Effects of tool path in remanufacturing cylindrical components by laser metal deposition
Laser metal deposition as an additive manufacturing process has been widely utilized for component repair. In this study, in order to investigate the influence of tool path on characteristics of coatings for cylindrical part repair, multi-layer cobalt-based alloy was coated on cylindrical tool steel substrates using the blown powder laser metal deposition process following the helix (H), circle-line-circle (CLC), and line-arc-line (LAL) routes. A series of analysis was performed on the coatings including shape’s profile, powder-catch efficiency, microstructure, EDS, XRD, and Vickers hardness.

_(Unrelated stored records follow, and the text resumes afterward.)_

(** * go-zaya: the request/response contract layer of client.go

    A shallow embedding of [client.go] (package [gozaya]) and of the parts of
    the Go standard library, [pkg/errors], [resty] (v2.16.5) and
    [opentracing-go] (v1.2.0) that it calls, followed by the properties of
    the client that the specification states.

    Conventions.
    - A Go [string] is a sequence of bytes: Rocq's [string].
    - A Go [int] is a [Z]; client.go performs no arithmetic on its [int]s, it
      only compares them with [0] and prints them.
    - A Go map is a [gmap]; [http.Header] and [url.Values] map a key to a
      list of values.
    - A nilable value ([error], [*resty.Response], a byte slice) is an
      [option]; [None] is [nil].
    - [*resty.Client] is a location in a store of client states, because the
      client handle is shared with whoever supplied it. *)

From Stdlib Require Import ZArith Strings.String Strings.Ascii.
From Stdlib Require Import Numbers.DecimalString Numbers.DecimalZ Numbers.DecimalPos.
From stdpp Require Import gmap strings list fin_maps.

Open Scope Z_scope.
Open Scope string_scope.

(** ** Go standard library *)

Module Go_strings.

(** Membership of a byte in a cutset of ASCII bytes. *)
Fixpoint IndexByte (s : string) (c : ascii) : bool :=
  match s with
  | EmptyString => false
  | String a s' => if Ascii.eqb a c then true else IndexByte s' c
  end.

(** The loop of [trimRightByte] / [trimRightASCII]:
    [for len(s) > 0 && member(s[len(s)-1]) { s = s[:len(s)-1] }],
    run on the bytes of [s] read from its end. *)
Fixpoint trimRight_loop (cutset : string) (rs : list ascii) : list ascii :=
  match rs with
  | [] => []
  | a :: rs' => if IndexByte cutset a then trimRight_loop cutset rs' else rs
  end.

(** [strings.TrimRight(s, cutset)] for a cutset of ASCII bytes (the only
    cutset client.go passes is [urlSeparator]). *)
Definition TrimRight (s cutset : string) : string :=
  string_of_list_ascii
    (rev (trimRight_loop cutset (rev (list_ascii_of_string s)))).

(** [strings.Join(elems, sep)]. *)
Definition Join (elems : list string) (sep : string) : string :=
  String.concat sep elems.

(** [strings.Repeat(s, count)]. *)
Fixpoint Repeat (s : string) (count : nat) : string :=
  match count with
  | O => ""
  | S n => s +:+ Repeat s n
  end.

(** [strings.HasPrefix(s, prefix)]. *)
Definition HasPrefix (s prefix : string) : bool := String.prefix prefix s.

(** [strings.HasSuffix(s, suffix)]. *)
Definition HasSuffix (s suffix : string) : bool :=
  let n := String.length s in
  let m := String.length suffix in
  (m <=? n)%nat && String.eqb (String.substring (n - m) m s) suffix.

(** [unicode.IsSpace] on the ASCII range: the table [asciiSpace]. *)
Definition asciiSpace (a : ascii) : bool :=
  let n := N_of_ascii a in
  ((9 <=? n) && (n <=? 13) || (n =? 32))%N.

(** The bytes that follow a lead byte [a] in the UTF-8 encoding of a white
    space rune outside ASCII: U+0085, U+00A0 (two bytes), U+1680,
    U+2000..U+200A, U+2028, U+2029, U+202F, U+205F, U+3000 (three bytes). *)
Definition space2 (a b : ascii) : bool :=
  let '(x, y) := (N_of_ascii a, N_of_ascii b) in
  ((x =? 194) && ((y =? 133) || (y =? 160)))%N.

Definition space3 (a b c : ascii) : bool :=
  let '(x, y, z) := (N_of_ascii a, N_of_ascii b, N_of_ascii c) in
  ((x =? 225) && (y =? 154) && (z =? 128)
   || (x =? 226) && (y =? 128)
        && ((128 <=? z) && (z <=? 138) || (z =? 168) || (z =? 169) || (z =? 175))
   || (x =? 226) && (y =? 129) && (z =? 159)
   || (x =? 227) && (y =? 128) && (z =? 128))%N.

(** [strings.TrimLeftFunc(s, unicode.IsSpace)]: drop the leading white
    space runes of [s], decoding UTF-8 from the left. *)
Fixpoint TrimLeftSpace (s : string) : string :=
  match s with
  | EmptyString => EmptyString
  | String a r1 =>
      if asciiSpace a then TrimLeftSpace r1
      else match r1 with
           | EmptyString => s
           | String b r2 =>
               if space2 a b then TrimLeftSpace r2
               else match r2 with
                    | EmptyString => s
                    | String c r3 =>
                        if space3 a b c then TrimLeftSpace r3 else s
                    end
           end
  end.

End Go_strings.

Module strconv.

(** [strconv.Itoa(i)]: the decimal rendering of [i], with a leading [-]
    for a negative number and no leading zeros. *)
Definition Itoa (i : Z) : string := NilEmpty.string_of_int (Z.to_int i).

End strconv.

Module fmt.

(** [fmt.Sprintf("%s: %s", a, b)] on two operands already rendered by
    their [%s] verb. *)
Definition Sprintf_s_colon_s (a b : string) : string := a +:+ ": " +:+ b.

End fmt.

Module time.

(** [time.Duration] counts nanoseconds. *)
Definition Duration := Z.
Definition Nanosecond : Duration := 1.
Definition Microsecond : Duration := 1000 * Nanosecond.
Definition Millisecond : Duration := 1000 * Microsecond.
Definition Second : Duration := 1000 * Millisecond.

End time.

(** ** Declarations that client.go uses and does not contain

    Go's [error] interface, and the types of the package that are declared in
    its other files: [APIErrType] with [ParseAPIErrType], [HTTPErrorResponse]
    with its emptiness predicate and its rendering under [%s], and
    [ResponseModel].  [opentracing.Span] and [opentracing.SpanContext] are
    interfaces of which client.go only calls [Span.Context]. *)
Class Declarations := {
  error : Type;
  error_Error : error → string;
  APIErrType : Type;
  ParseAPIErrType : option error → APIErrType;
  HTTPErrorResponse : Type;
  HTTPErrorResponse_zero : HTTPErrorResponse;
  HTTPErrorResponse_NotEmpty : HTTPErrorResponse → bool;
  HTTPErrorResponse_String : HTTPErrorResponse → string;
  ResponseModel : Type;
  ResponseModel_zero : ResponseModel;
  Span : Type;
  SpanContext : Type;
  Span_Context : Span → SpanContext
}.

(** [http.Header] and [url.Values]: a key maps to its list of values. *)
Abbreviation http_Header := (gmap string (list string)).
Abbreviation url_Values := (gmap string (list string)).

(** [Header.Set(key, value)] and [Values.Set(key, value)]: the key gets the
    single value.  Every key client.go passes is in canonical form. *)
Definition Header_Set (h : http_Header) (key value : string) : http_Header :=
  <[key := [value]]> h.

(** ** github.com/pkg/errors *)
Module errors.
Section errors.
Context `{Declarations}.

Record withMessage := { cause : error; msg : string }.
Record withStack := { inner : withMessage }.

(** [errors.Wrap(err, message)] for a non-nil [err]: the message and the
    call stack around the cause. *)
Definition Wrap (err : error) (message : string) : withStack :=
  {| inner := {| cause := err; msg := message |} |}.

Definition withMessage_Error (w : withMessage) : string :=
  msg w +:+ ": " +:+ error_Error (cause w).

Definition withStack_Error (w : withStack) : string :=
  withMessage_Error (inner w).
End errors.
End errors.

(** ** github.com/opentracing/opentracing-go *)
Module opentracing.
Section opentracing.
Context `{Declarations}.

Inductive BuiltinFormat := Binary | TextMap | HTTPHeaders.

(** The [Tracer] interface, as far as client.go calls it.  [Inject] writes
    into the carrier it is given and reports an error or [nil]: it returns
    the carrier as it leaves it together with the error. *)
Record Tracer := {
  Inject : SpanContext → BuiltinFormat → http_Header → http_Header * option error
}.
End opentracing.
End opentracing.

(** ** context *)
Module context.
Section context.
Context `{Declarations}.

(** What [ctx.Value(tracerContextKey)] holds: nothing, a tracer, or a value
    of a type that is not a tracer. *)
Inductive tracerValue :=
| NoValue
| TracerValue (t : opentracing.Tracer)
| OtherValue.

(** A [context.Context], seen through the two lookups client.go makes. *)
Record Context := {
  SpanFromContext : option Span;
  Value_tracerContextKey : tracerValue
}.
End context.
End context.

(** ** github.com/go-resty/resty/v2 *)
Module resty.

(** A location of a [resty.Client]. *)
Definition ClientPtr := positive.

(** The settings of a [resty.Client] that this development reads. *)
Module Client.
Record t := {
  Timeout : time.Duration;
  Token : string;
  AuthScheme : string;
  HeaderAuthorizationKey : string
}.
End Client.

(** [resty.New()]: no timeout, no credentials. *)
Definition New : Client.t :=
  {| Client.Timeout := 0;
     Client.Token := "";
     Client.AuthScheme := "";
     Client.HeaderAuthorizationKey := "Authorization" |}.

(** [Client.SetTimeout]. *)
Definition SetTimeout (c : Client.t) (timeout : time.Duration) : Client.t :=
  {| Client.Timeout := timeout;
     Client.Token := Client.Token c;
     Client.AuthScheme := Client.AuthScheme c;
     Client.HeaderAuthorizationKey := Client.HeaderAuthorizationKey c |}.

(** [IsStringEmpty(str)] is [len(strings.TrimSpace(str)) == 0].  Trimming
    white space from both ends leaves nothing exactly when trimming it from
    the left already does. *)
Definition IsStringEmpty (str : string) : bool :=
  String.eqb (Go_strings.TrimLeftSpace str) "".

Section resty.
Context `{Declarations}.

(** An [interface{}] that holds a decoding target. *)
Inductive any :=
| nil
| ptr_HTTPErrorResponse (e : HTTPErrorResponse)
| ptr_ResponseModel (m : ResponseModel)
| ptr_other.

Record Request := {
  client : ClientPtr;
  ctx : option context.Context;
  Error : any;
  Result : any;
  Token : string;
  AuthScheme : string;
  Header : http_Header;
  FormData : url_Values;
  Method : string;
  URL : string
}.

(** [Client.R()]: a fresh request of the client. *)
Definition R (c : ClientPtr) : Request :=
  {| client := c; ctx := None; Error := nil; Result := nil;
     Token := ""; AuthScheme := ""; Header := ∅; FormData := ∅;
     Method := ""; URL := "" |}.

Definition SetContext (r : Request) (c : context.Context) : Request :=
  {| client := client r; ctx := Some c; Error := Error r; Result := Result r;
     Token := Token r; AuthScheme := AuthScheme r; Header := Header r;
     FormData := FormData r; Method := Method r; URL := URL r |}.

(** [SetError(&err)], for the [err] of [GetRequest]: the registered error
    object points to a zero [HTTPErrorResponse]. *)
Definition SetError_HTTPErrorResponse (r : Request) : Request :=
  {| client := client r; ctx := ctx r;
     Error := ptr_HTTPErrorResponse HTTPErrorResponse_zero;
     Result := Result r;
     Token := Token r; AuthScheme := AuthScheme r; Header := Header r;
     FormData := FormData r; Method := Method r; URL := URL r |}.

Definition SetAuthToken (r : Request) (token : string) : Request :=
  {| client := client r; ctx := ctx r; Error := Error r; Result := Result r;
     Token := token; AuthScheme := AuthScheme r; Header := Header r;
     FormData := FormData r; Method := Method r; URL := URL r |}.

Definition with_Header (r : Request) (h : http_Header) : Request :=
  {| client := client r; ctx := ctx r; Error := Error r; Result := Result r;
     Token := Token r; AuthScheme := AuthScheme r; Header := h;
     FormData := FormData r; Method := Method r; URL := URL r |}.

Definition SetHeader (r : Request) (header value : string) : Request :=
  with_Header r (Header_Set (Header r) header value).

(** [SetFormData(data)]: [r.FormData.Set(k, v)] for every entry of [data]. *)
Definition SetFormData (r : Request) (data : gmap string string) : Request :=
  {| client := client r; ctx := ctx r; Error := Error r; Result := Result r;
     Token := Token r; AuthScheme := AuthScheme r; Header := Header r;
     FormData := ((λ v, [v]) <$> data) ∪ FormData r;
     Method := Method r; URL := URL r |}.

(** [Execute(method, url)] stores the method and the URL in the request
    before the client sends it. *)
Definition prepare (r : Request) (method url : string) : Request :=
  {| client := client r; ctx := ctx r; Error := Error r; Result := Result r;
     Token := Token r; AuthScheme := AuthScheme r; Header := Header r;
     FormData := FormData r; Method := method; URL := url |}.

(** The middleware [addCredentials], for a request and a client without
    basic-auth user info: the header it leaves in the outgoing
    [http.Request], whose header is [raw] so far.  The token of the request
    takes precedence over the token of the client, and a blank token sets no
    header.  The authorization key of a client is in canonical form. *)
Definition addCredentials (c : Client.t) (r : Request) (raw : http_Header) : http_Header :=
  let authScheme :=
    if negb (IsStringEmpty (AuthScheme r)) then AuthScheme r
    else if negb (IsStringEmpty (Client.AuthScheme c)) then Client.AuthScheme c
    else "Bearer" in
  if negb (IsStringEmpty (Token r)) then
    Header_Set raw (Client.HeaderAuthorizationKey c) (authScheme +:+ " " +:+ Token r)
  else if negb (IsStringEmpty (Client.Token c)) then
    Header_Set raw (Client.HeaderAuthorizationKey c) (authScheme +:+ " " +:+ Client.Token c)
  else raw.

(** A [resty.Response], seen through the accessors client.go calls:
    [StatusCode()], [Status()], [Body()] ([None] is a nil slice) and
    [Error()]. *)
Record Response := {
  StatusCode : Z;
  Status : string;
  Body : option string;
  Response_Error : any
}.

(** [Execute(method, url)] hands the prepared request to the client, which
    answers with a response, an error, or both; [send] is that round trip.
    [Get] and [Post] fix the method. *)
Definition Execute (send : Request → option Response * option error)
  (r : Request) (method url : string) : option Response * option error :=
  send (prepare r method url).

Definition MethodGet : string := "GET".
Definition MethodPost : string := "POST".

Definition Get send (r : Request) (url : string) := Execute send r MethodGet url.
Definition Post send (r : Request) (url : string) := Execute send r MethodPost url.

The result shows coatings fabricated using the H and CLC routes have consistent thickness while more material was deposited near the middle for the LAL route. Powder-catch efficiency for the CLC and LAL paths was up to 28% while it was only 14% for the H route. The microstructure near the coating’s starting point was columnar dendrites growing parallel to the heat flux direction. Cooling speed reduced after several layers’ coating and equiaxed-like morphology appeared. Much gas porosity was discovered near the interface for LAL-coated samples. EDS and XRD analysis show Fe was diffused into the coatings. Microhardness measurement reveals that the hardness of LAL fabricated samples was slightly higher than the hardness of H and CLC samples. The result shows that the CLC path is more suitable for repairing/coating cylindrical components due to a relatively consistent shape, a high powder-catch efficiency, and defect-free deposits.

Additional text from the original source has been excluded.